Wärmedeämmung im Altbau selbst anbringen

Etwa 75 % der Energiekosten werden für die Beheizung der Wohnräume verwendet. Fehlt die Wärmedämmung, entweichen etwa 15 % der Wärme durch den Boden, 25 % durch Decke und Dach und 35 % durch die Wände. Eine Wärmedämmung ist somit unerlässlich. Doch wie lässt sich ein Altbau effektiv dämmen?

Außendämmung

Eine Fassadendämmung ist eine sehr komplizierte Angelegenheit, die bei unsachgemäßer Ausführung starke bauliche Schäden verursachen kann. Hiervon sollten Sie – sofern Sie nicht vom Fach sind – lieber die Finger lassen. Beauftragen Sie einen Fachbetrieb, auch wenn es deutlich mehr kostet. Sollten dann Mängel auftreten, haftet die Firma dafür. Ansonsten bleiben Sie auf den Kosten der Baumängel sitzen.

Innendämmung

Im Gegensatz zur Außendämmung können Sie die Innendämmung unter Berücksichtigung bauphysikalischer Grundsätze selbst durchführen. Wichtigste Voraussetzung ist hier, dass die Außenwand trocken ist.

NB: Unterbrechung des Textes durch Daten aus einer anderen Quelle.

Inductive exec : Place -> State -> list Stmt -> State -> Outcome -> Prop :=
| ex_end p st : exec p st [] st Done
| ex_panic p st ss : exec p st ss st Panicked
| ex_next p st s ss st1 st2 o : exec1 p st s st1 Done -> exec p st1 ss st2 o ->
    exec p st (s :: ss) st2 o
| ex_stop p st s ss st1 o : exec1 p st s st1 o -> o <> Done -> exec p st (s :: ss) st1 o
with exec1 : Place -> State -> Stmt -> State -> Outcome -> Prop :=
| x1_crash p st s e : e ∈ heads s -> dangling st e -> exec1 p st s st (Crashed UseAfterFree)
| x1_block p st s ss st' o : s = BlockStmt ss \/ s = UnsafeStmt ss -> exec p st ss st' o ->
    exec1 p st s st' o
| x1_arena p st ss st' o : exec (in_arena p) st ss st' o -> exec1 p st (ArenaBlock ss) st' o
| x1_expr p st e st' o : exec_expr st e st' o -> exec1 p st (ExprStmt e) st' o
| x1_assign p st ts vs us st1 st2 f : assign_evals st (seed_values ts vs) us st1 ->
    store_all (seed_values ts vs) us st1 = (st2, f) ->
    exec1 p st (MultiAssign ts vs false) st2 (outcome_of f)
| x1_declare p st s ds vs st1 : declarations s = Some ds -> paired s = true ->
    evals (in_arena_block p) st (map snd ds) vs st1 ->
    exec1 p st s (declare_all p (map fst ds) vs st1) Done
| x1_declare_all p st s ds vs st1 : declarations s = Some ds -> paired s = false ->
    evaluateds st (heads s) st1 ->
    Forall2 (value_of fresh_call shadowed (in_arena_block p) st) (map snd ds) vs ->
    exec1 p st s (declare_all p (map fst ds) vs st1) Done
| x1_if p st c th el ss st1 st2 o : evaluated st c st1 -> ss = th \/ ss = el ->
    exec p st1 ss st2 o -> exec1 p st (IfStmt c th el) st2 o
| x1_iflet p st x e th el v st1 st2 o : eval (in_arena_block p) st e v st1 ->
    exec p (declare_opt p x v st1) th st2 o -> exec1 p st (IfLetStmt x e th el) st2 o
| x1_iflet_else p st x e th el st1 st2 o : evaluated st e st1 -> exec p st1 el st2 o ->
    exec1 p st (IfLetStmt x e th el) st2 o
| x1_range p st k w e body v st1 st2 o : eval (in_arena_block p) st e v st1 ->
    range_loop p k w body (objects v) (with_temps (mkKept (pl_block p) w (objects v) :: temps st1) st1) st2 o ->
    exec1 p st (ForRangeStmt k w e body)
      (match o with Done => with_temps (temps st1) st2 | _ => st2 end) o
| x1_for p st init c post body st1 st2 o : exec (in_header (deeper p)) st init st1 Done ->
    for_loop p c post body st1 st2 o -> exec1 p st (ForStmt init c post body) st2 o
| x1_for_init p st init c post body st1 o : exec (in_header (deeper p)) st init st1 o -> o <> Done ->
    exec1 p st (ForStmt init c post body) st1 o
| x1_return p st vs us st1 : evals false st vs us st1 ->
    exec1 p st (ReturnStmt vs) (put_outside (⋃ (objects <$> us)) st1) Returned
| x1_go p st s e st1 : s = GoStmt e \/ s = DeferStmt e -> evaluated st e st1 ->
    (forall x v n, reads x e = true -> live_value st x = Some v -> n ∈ objects v -> n ∈ outside st1) ->
    exec1 p st s st1 Done
| x1_jump p st s j st' f : (s = BreakStmt /\ j = Broke) \/ (s = ContinueStmt /\ j = Continued) ->
    0 < pl_block p -> release_deeper (pl_block p - 1) sites st = (st', f) ->
    exec1 p st s st' (match f with Some w => Crashed w | None => j end)
| x1_switch p st tag cases es body st1 st2 o st3 o3 :
    evaluateds st (tag :: concat (map fst cases)) st1 -> (es, body) ∈ cases ->
    exec (deeper p) st1 body st2 o -> end_scope (pl_block p) o st2 = (st3, o3) ->
    exec1 p st (SwitchStmt tag cases) st3 o3
| x1_switch_none p st tag cases st1 : evaluateds st (tag :: concat (map fst cases)) st1 ->
    exec1 p st (SwitchStmt tag cases) st1 Done
| x1_type_switch p st e x cases v body st1 st2 o st3 o3 : eval (in_arena_block p) st e v st1 ->
    body ∈ cases -> exec (deeper p) (declare_opt (deeper p) x v st1) body st2 o ->
    end_scope (pl_block p) o st2 = (st3, o3) -> exec1 p st (TypeSwitch e x cases) st3 o3
| x1_type_switch_none p st e x cases st1 : evaluated st e st1 ->
    exec1 p st (TypeSwitch e x cases) st1 Done
| x1_select p st cases h body st1 v st2 st3 o st4 o4 : (h, body) ∈ cases ->
    exec_expr st (sc_comm h) st1 Done ->
    objects v ⊆ outside st1 -> received (deeper p) h v st1 = (st2, None) ->
    exec (deeper p) st2 body st3 o -> end_scope (pl_block p) o st3 = (st4, o4) ->
    exec1 p st (SelectStmt cases) st4 o4
| x1_select_fault p st cases h body st1 v st2 w : (h, body) ∈ cases ->
    exec_expr st (sc_comm h) st1 Done ->
    objects v ⊆ outside st1 -> received (deeper p) h v st1 = (st2, Some w) ->
    exec1 p st (SelectStmt cases) st2 (Crashed w)
| x1_select_stop p st cases h body st1 o : (h, body) ∈ cases ->
    exec_expr st (sc_comm h) st1 o -> o <> Done -> exec1 p st (SelectStmt cases) st1 o
with for_loop : Place -> Expr -> list Stmt -> list Stmt -> State -> State -> Outcome -> Prop :=
| fl_crash p c post body st : dangling st c -> for_loop p c post body st st (Crashed UseAfterFree)
| fl_end p c post body st st1 : evaluated st c st1 ->
    for_loop p c post body st (kill (pl_block p) st1) Done
| fl_next p c post body st st1 st2 o st3 st4 st5 o5 : evaluated st c st1 ->
    exec (deeper p) st1 body st2 o -> end_iteration (pl_block p) o st2 = (st3, Done) ->
    exec (in_header (deeper p)) st3 post st4 Done -> for_loop p c post body st4 st5 o5 ->
    for_loop p c post body st st5 o5
| fl_stop p c post body st st1 st2 o st3 o3 : evaluated st c st1 ->
    exec (deeper p) st1 body st2 o -> end_iteration (pl_block p) o st2 = (st3, o3) -> o3 <> Done ->
    for_loop p c post body st st3 (loop_outcome o3)
| fl_post p c post body st st1 st2 o st3 st4 o4 : evaluated st c st1 ->
    exec (deeper p) st1 body st2 o -> end_iteration (pl_block p) o st2 = (st3, Done) ->
    exec (in_header (deeper p)) st3 post st4 o4 -> o4 <> Done -> for_loop p c post body st st4 o4
with range_loop : Place -> option string -> option string -> list Stmt -> gset nat ->
    State -> State -> Outcome -> Prop :=
| rl_crash p k w body ns st n : n ∈ ns -> n ∈ freed st ->
    range_loop p k w body ns st st (Crashed UseAfterFree)
| rl_end p k w body ns st : range_loop p k w body ns st (kill (pl_block p) st) Done
| rl_next p k w body ns st v st1 o st2 st3 o3 : objects v ⊆ ns ->
    (forall n, n ∈ ns -> n ∉ freed st) ->
    exec (deeper p) (declare_opt (in_header (deeper p)) w v
                       (declare_opt (in_header (deeper p)) k no_value st)) body st1 o ->
    end_iteration (pl_block p) o st1 = (st2, Done) -> range_loop p k w body ns st2 st3 o3 ->
    range_loop p k w body ns st st3 o3
| rl_stop p k w body ns st v st1 o st2 o2 : objects v ⊆ ns ->
    (forall n, n ∈ ns -> n ∉ freed st) ->
    exec (deeper p) (declare_opt (in_header (deeper p)) w v
                       (declare_opt (in_header (deeper p)) k no_value st)) body st1 o ->
    end_iteration (pl_block p) o st1 = (st2, o2) -> o2 <> Done ->
    range_loop p k w body ns st st2 (loop_outcome o2).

Enthält sie Feuchtigkeit, kann es zu Schimmelbildung und Bauschäden kommen. Ein wichtiges Kriterium bei der Innendämmung ist die Wahl des geeigneten Dämmstoffes. Auch über dessen Verarbeitung muss man sich genauestens informieren. Die Dämmstoffe, Dampfbremsfolie und der Kleber/Mörtel sollten beim selben Hersteller bezogen werden. Die Anbringung der Dämmung muss luftdicht erfolgen, auf sorgfältig verklebte Folien und dichte Fugen muss unbedingt geachtet werden, da sonst Schimmelbildung droht.

Dachdämmung

Auch bei der Dämmung des Daches können Sie selbst Hand anlegen. Arbeiten wie Zwischensparrendämmung und Untersparrendämmung können Sie problemlos selbst ausführen. Elastische Steinwollematten sind für die Zwischensparrendämmung am besten geeignet. Sie lassen sich leicht auf die passende Größe zuschneiden und passen sich den Sparrenabständen genau an. Wärmebrücken werden so vermieden. Bei der Untersparrendämmung wird der Dämmstoff unterhalb der Sparren aufgebracht. Dies ist sinnvoll, wenn die Sparrentiefe nicht ausreicht, um optimal zu dämmen. Allerdings bedeutet die Untersparrendämmung einen Verlust an Raumhöhe. Aufsparrendämmung, die zwischen Sparren und Dachoberfläche aufgebracht wird, sollte nur vom Fachbetrieb ausgeführt werden. Sie wird in der Regel im Rahmen einer Dachneueindeckung ausgeführt.

Zwischendeckendämmung

Insbesondere bei Altbauten mit Holzdecken kann eine Zwischendeckendämmung zu nicht beheizten Räumen wie dem Dachboden sinnvoll sein. Hierfür wird der Fußbodenbelag entfernt, eine Zwischenlage integriert und abgedichtet und mit einer isolierenden Schüttung aufgefüllt. Darauf kann Estrich oder Plattenbelag aufgebracht werden.